Work item ▸ Below are lines of data; restate word for word those running from the line containing "Definition array_includes (arr" to the line containing "(** Thrown values. *)", inclusive, and no others.

(Data supplied Opens)

(** * ObjectWise: the match-and-rank engine, the instruction synthesizer,
      the recognition orchestrator and the demo fallback.

    Shallow embedding of
      - [ObjectContext] with the keyword-mapping-aware matcher
        (module [Authoritative]),
      - the older [ObjectContext] with the simple matcher
        (module [Superseded]),
      - [src/data/visionToInstructions.js] (module [Synth]).

    Conventions of the embedding.
      - JavaScript strings are modelled by [string]; labels, names, tags and
        categories are taken to be ASCII text, so [toLowerCase] and
        [toUpperCase] act on the letters A-Z / a-z only.
      - JavaScript numbers that carry scores are modelled by exact rationals
        [Q] in the modules [Authoritative], [Superseded] and [Synth], which
        leaves the rounding error of binary64 arithmetic out; integers
        produced by [Math.round] and [Math.floor] are [Z] there.  Where a
        score meets a threshold the rounding decides: the module
        [OnNumbers] has the matcher once more with the scores as binary64
        Numbers (module [Number]), and the acceptance floor is stated
        there.
      - A property that may be missing ([undefined]) is an [option].
      - [objectDatabase] is imported by the source from a module that is not
        part of the modelled files; it is a parameter everywhere.
      - A thrown exception is a value of [exn]; code that may throw returns
        [result]. *)

From Stdlib Require Import ZArith QArith Qround Lqa Lia Bool List.
From Stdlib Require Import Ascii String DecimalString.
From Stdlib Require Import SpecFloat.
Import ListNotations.

Open Scope string_scope.
Open Scope Q_scope.

(* ================================================================== *)
(** ** JavaScript primitives used by the sources                       *)
(* ================================================================== *)

Module Js.

(** [a < b] and [a > b] on numbers. *)
Definition ltb (a b : Q) : bool := negb (Qle_bool b a).
Definition gtb (a b : Q) : bool := ltb b a.

(** [Math.floor] and [Math.round] (halves are rounded up). *)
Definition Math_floor (x : Q) : Z := Qfloor x.
Definition Math_round (x : Q) : Z := Qfloor (x + (1 # 2)).
Definition Math_min (a b : Z) : Z := Z.min a b.

(** Decimal rendering of an integer, as string conversion does. *)
Definition string_of_Z (z : Z) : string := NilZero.string_of_int (Z.to_int z).

(** [x.toFixed(2)]: the integer [n] with [n / 100] nearest to [x] (the
    larger one on a tie), printed with two decimals. *)
Definition toFixed2_abs (x : Q) : string :=
  let n := Qfloor (x * 100 + (1 # 2)) in
  let frac := (n mod 100)%Z in
  string_of_Z (n / 100)%Z ++ "." ++
  (if (frac <? 10)%Z then "0" else "") ++ string_of_Z frac.

Definition toFixed2 (x : Q) : string :=
  if ltb x 0 then "-" ++ toFixed2_abs (- x) else toFixed2_abs x.

(** [c.toLowerCase()] and [c.toUpperCase()] on one ASCII character. *)
Definition lower_ascii (c : ascii) : ascii :=
  let n := nat_of_ascii c in
  if (65 <=? n)%nat && (n <=? 90)%nat then ascii_of_nat (n + 32) else c.

Definition upper_ascii (c : ascii) : ascii :=
  let n := nat_of_ascii c in
  if (97 <=? n)%nat && (n <=? 122)%nat then ascii_of_nat (n - 32) else c.

Fixpoint map_string (f : ascii -> ascii) (s : string) : string :=
  match s with
  | EmptyString => EmptyString
  | String c s' => String (f c) (map_string f s')
  end.

Definition toLowerCase (s : string) : string := map_string lower_ascii s.
Definition toUpperCase (s : string) : string := map_string upper_ascii s.

(** The strings of this development are sequences of 8-bit characters.
    They stand for the JavaScript strings all of whose characters are
    ASCII: on these, [toLowerCase], [toUpperCase] and [length] are as
    defined here; for other characters the case mappings of JavaScript
    can change the number of characters. *)
Definition is_ascii_char (c : ascii) : bool := (nat_of_ascii c <? 128)%nat.

Fixpoint is_ascii (s : string) : bool :=
  match s with
  | EmptyString => true
  | String c s' => is_ascii_char c && is_ascii s'
  end.

(** [s.includes(sub)]: [sub] occurs in [s] as a contiguous substring. *)
Fixpoint includes (s sub : string) : bool :=
  String.prefix sub s ||
  match s with
  | EmptyString => false
  | String _ s' => includes s' sub
  end.

(** [s.length] *)
Definition str_length (s : string) : Z := Z.of_nat (String.length s).

(** [arr.includes(x)] on an array of strings. *)
Definition array_includes (arr : list string) (x : string) : bool :=
  existsb (String.eqb x) arr.

(** [s.split(' ')] *)
Fixpoint split_space_aux (cur : string) (s : string) : list string :=
  match s with
  | EmptyString => [cur]
  | String c s' =>
      if Ascii.eqb c " "%char then cur :: split_space_aux "" s'
      else split_space_aux (cur ++ String c "") s'
  end.

Definition split_space (s : string) : list string := split_space_aux "" s.

(** [arr.join(' ')] *)
Fixpoint join_space (l : list string) : string :=
  match l with
  | [] => ""
  | [x] => x
  | x :: rest => x ++ " " ++ join_space rest
  end.

(** [a || b] where [a] is a string or undefined: the empty string and
    [undefined] are falsy. *)
Definition or_str (a b : option string) : option string :=
  match a with
  | Some s => if String.eqb s "" then b else a
  | None => b
  end.

(** [a || d] ending in a default that is always defined. *)
Definition or_default {A : Type} (a : option A) (d : A) : A :=
  match a with Some x => x | None => d end.

(** [arr[i]] for an integer index: [undefined] out of range. *)
Definition index {A : Type} (arr : list A) (i : Z) : option A :=
  if (i <? 0)%Z then None else nth_error arr (Z.to_nat i).

(** The own properties of an object literal used as a lookup table:
    [obj[key]] for a key that is not [inherited] (below). *)
Fixpoint lookup {A : Type} (tbl : list (string * A)) (key : string) : option A :=
  match tbl with
  | [] => None
  | (k, v) :: rest => if String.eqb k key then Some v else lookup rest key
  end.

(** The properties that every object literal inherits from
    [Object.prototype]: for these keys [obj[key]] is a function, or the
    prototype itself, although the literal does not list them. *)
Definition inheritedKeys : list string :=
  [ "constructor"; "__proto__"; "hasOwnProperty"; "isPrototypeOf";
    "propertyIsEnumerable"; "toLocaleString"; "toString"; "valueOf";
    "__defineGetter__"; "__defineSetter__"; "__lookupGetter__";
    "__lookupSetter__" ].

Definition inherited (key : string) : bool := array_includes inheritedKeys key.

(** Thrown values. *)
Inductive exn : Type :=
| Error (message : string)
| TypeError.

Inductive result (A : Type) : Type :=
| Return (a : A)
| Throw (e : exn).
Arguments Return {A} a.
Arguments Throw {A} e.

Definition bind {A B : Type} (m : result A) (k : A -> result B) : result B :=
  match m with
  | Return a => k a
  | Throw e => Throw e
  end.

(** [try { body } catch (error) { handler(error) }] *)
Definition try_catch {A : Type} (body : result A) (handler : exn -> result A)
  : result A :=
  match body with
  | Return a => Return a
  | Throw e => handler e
  end.

End Js.

Notation "x <- m ;; k" := (Js.bind m (fun x => k))
  (at level 61, m at next level, right associativity).

(* ================================================================== *)
(** ** Data model                                                      *)
(* ================================================================== *)

(** One annotation of the vision provider: a label annotation carries
    [description], a localized object annotation carries [name]. *)
Record Detection : Type := mkDetection {
  description : option string;
  name : option string;
  score : option Q
}.

(** An entry of [objectDatabase]; the matcher and the demo fallback read
    [name], [category] and [tags] only. *)
Record KnowledgeEntry : Type := mkEntry {
  obj_name : string;
  obj_category : string;
  obj_tags : list string
}.
(** * joycontrol/protocol.go: the protocol engine of the emulated controller

    A shallow embedding of [src/joycontrol/protocol.go]: the per-connection
    state ([Protocol]), the subcommand dispatcher and its handlers, the timer
    refresh, the output reader loop, and the three goroutines started by
    [Setup] running over the buffered channel [p.queue]. *)

From Stdlib Require Import ZArith List Bool Lia.
Import ListNotations.
Open Scope Z_scope.

(** ** The report codec, as the engine sees it *)

Module Codec.

(** Modelled from the spec: the constant declarations of the subcommand ids
    are not in src/.  The ten constants named by the [switch] of
    [processSubcommandReport] are the constructors (Go rejects a switch with
    two equal constant cases, so they are pairwise distinct); every other
    one-byte id is [UnknownSubcommand]. *)
Inductive Subcommand : Type :=
| RequestDeviceInfo
| SetInputReportMode
| TriggerButtonsElapsedTime
| SetShipmentLowPowerState
| SpiFlashRead
| SetNfcMcuConfig
| SetNfcMcuState
| SetPlayerLights
| EnableImu
| EnableVibration
| UnknownSubcommand (id : Z).

(** Modelled from the spec: the ids of output reports, not in src/.  The
    four ids named by the [switch] of [readOutputReport], and the others. *)
Inductive OutputReportId : Type :=
| RumbleAndSubcommand
| UpdateNFCPacket
| RumbleOnly
| RequestNFCData
| UnknownOutputReportId (id : Z).

(** Modelled from the spec: the ids of input reports, not in src/; the
    engine uses these two. *)
Inductive InputReportId : Type :=
| SubcommandReplies
| StandardFullMode.
Definition fresh (c : Demo.pwm) : machine Demo.pwm :=
  {| motor := {| name := "pwm-servo"; port_name := "out1";
                 ops := Demo.pwm_ops; context := c;
                 min_pulse_ms := 0; mid_pulse_ms := 0; max_pulse_ms := 0;
                 command := SERVO_MOTOR_COMMAND_RUN;
                 polarity := SERVO_MOTOR_POLARITY_NORMAL; position := 0 |};
     calls := [] |}.

(** The motor that registering [fresh] on an idle channel gives. *)
Definition registered : machine Demo.pwm :=
  {| motor := {| name := "pwm-servo"; port_name := "out1";
                 ops := Demo.pwm_ops; context := Demo.idle;
                 min_pulse_ms := 600; mid_pulse_ms := 1500;
                 max_pulse_ms := 2400;
                 command := SERVO_MOTOR_COMMAND_FLOAT;
                 polarity := SERVO_MOTOR_POLARITY_NORMAL; position := 0 |};
     calls := [CallGetPosition] |}.

End DemoKernel.

(** ** Facts about the conversions *)

Module CIntFacts.

Lemma pow2_pos (w : Z) : 0 <= w -> 0 < 2 ^ w.
Proof. intros; apply Z.pow_pos_nonneg; lia. Qed.

Lemma wrap_unsigned_range (w x : Z) :
  0 <= w -> 0 <= wrap_unsigned w x < 2 ^ w.
Proof. intros; unfold wrap_unsigned; apply Z.mod_pos_bound, pow2_pos; trivial. Qed.

Lemma wrap_unsigned_small (w x : Z) :
  0 <= x < 2 ^ w -> wrap_unsigned w x = x.
Proof. intros; unfold wrap_unsigned; apply Z.mod_small; trivial. Qed.
(** X14. [UnpinPage] returns true exactly when the page is resident
    with a positive pin count, and then takes one off the pin count of
    its frame and keeps the frame's page id and bytes; when it returns
    false the pool is unchanged. In both cases the page table, the free
    list, the page id counter and the other frames are as before and no
    request goes to the disk. *)
Theorem UnpinPage_result b p d :
  inv b ->
  exists res b',
    UnpinPage p d b = Normal res b'
    /\ (res = true <-> exists f, page_table_ b !! p = Some f
                                 /\ 0 < pin_count_ (page_at b f))
    /\ (res = false -> b' = b)
    /\ page_table_ b' = page_table_ b /\ free_list_ b' = free_list_ b
    /\ io_log_ b' = io_log_ b /\ next_page_id_ b' = next_page_id_ b
    /\ (forall f, page_table_ b !! p = Some f -> res = true ->
          page_at b' f = set_is_dirty d
                           (set_pin_count (pin_count_ (page_at b f) - 1) (page_at b f)))
    /\ (forall g, 0 <= g -> page_table_ b !! p <> Some g -> page_at b' g = page_at b g).
Proof.
  intros Hinv. destruct (page_table_ b !! p) as [f|] eqn:Hp.
  2:{ exists false, b. split; [by apply UnpinPage_absent|].
      split; [split; [done | by intros (? & ? & _)]|]. done. }
  destruct (decide (pin_count_ (page_at b f) <= 0)) as [Hle|Hgt].
  { exists false, b. split; [by apply (UnpinPage_unpinned b p f)|].
    split; [split; [done | intros (? & [= <-] & ?); lia]|]. done. }
  destruct (inv_table b Hinv p f Hp) as (Hf & Hid & Hpin & Hz).
  pose proof (in_pool b f Hinv Hf) as [Hlt Hrng].
  eexists true, _. split; [apply (UnpinPage_run b p f d); try done; lia|].
  split; [split; [intros _; exists f; split; [done | lia] | done]|].
  split; [done|]. do 4 (split; [done|]). split.
  - intros ? [= <-] _. by rewrite page_at_update_eq.
  - intros g Hg Hne. rewrite page_at_update_ne; [done | lia | done | congruence].
Qed.

Lemma UnpinPage_result_witness :
  exists res b',
    UnpinPage 1 true pool_two_pages = Normal res b'
    /\ (res = true <-> exists f, page_table_ pool_two_pages !! 1 = Some f
                                 /\ 0 < pin_count_ (page_at pool_two_pages f))
    /\ (res = false -> b' = pool_two_pages)
    /\ page_table_ b' = page_table_ pool_two_pages
    /\ free_list_ b' = free_list_ pool_two_pages
    /\ io_log_ b' = io_log_ pool_two_pages
    /\ next_page_id_ b' = next_page_id_ pool_two_pages
    /\ (forall f, page_table_ pool_two_pages !! 1 = Some f -> res = true ->
          page_at b' f
          = set_is_dirty true
              (set_pin_count (pin_count_ (page_at pool_two_pages f) - 1)
                 (page_at pool_two_pages f)))
    /\ (forall g, 0 <= g -> page_table_ pool_two_pages !! 1 <> Some g ->
          page_at b' g = page_at pool_two_pages g).
Proof.
  apply (UnpinPage_result pool_two_pages 1 true).
  apply reachable_inv. unfold pool_two_pages. reach.
Defined.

(Data supplied Closes)

Completed exercise ▸
Definition array_includes (arr : list string) (x : string) : bool :=
  existsb (String.eqb x) arr.

(** [s.split(' ')] *)
Fixpoint split_space_aux (cur : string) (s : string) : list string :=
  match s with
  | EmptyString => [cur]
  | String c s' =>
      if Ascii.eqb c " "%char then cur :: split_space_aux "" s'
      else split_space_aux (cur ++ String c "") s'
  end.

Definition split_space (s : string) : list string := split_space_aux "" s.

(** [arr.join(' ')] *)
Fixpoint join_space (l : list string) : string :=
  match l with
  | [] => ""
  | [x] => x
  | x :: rest => x ++ " " ++ join_space rest
  end.

(** [a || b] where [a] is a string or undefined: the empty string and
    [undefined] are falsy. *)
Definition or_str (a b : option string) : option string :=
  match a with
  | Some s => if String.eqb s "" then b else a
  | None => b
  end.

(** [a || d] ending in a default that is always defined. *)
Definition or_default {A : Type} (a : option A) (d : A) : A :=
  match a with Some x => x | None => d end.

(** [arr[i]] for an integer index: [undefined] out of range. *)
Definition index {A : Type} (arr : list A) (i : Z) : option A :=
  if (i <? 0)%Z then None else nth_error arr (Z.to_nat i).

(** The own properties of an object literal used as a lookup table:
    [obj[key]] for a key that is not [inherited] (below). *)
Fixpoint lookup {A : Type} (tbl : list (string * A)) (key : string) : option A :=
  match tbl with
  | [] => None
  | (k, v) :: rest => if String.eqb k key then Some v else lookup rest key
  end.

(** The properties that every object literal inherits from
    [Object.prototype]: for these keys [obj[key]] is a function, or the
    prototype itself, although the literal does not list them. *)
Definition inheritedKeys : list string :=
  [ "constructor"; "__proto__"; "hasOwnProperty"; "isPrototypeOf";
    "propertyIsEnumerable"; "toLocaleString"; "toString"; "valueOf";
    "__defineGetter__"; "__defineSetter__"; "__lookupGetter__";
    "__lookupSetter__" ].

Definition inherited (key : string) : bool := array_includes inheritedKeys key.

(** Thrown values. *)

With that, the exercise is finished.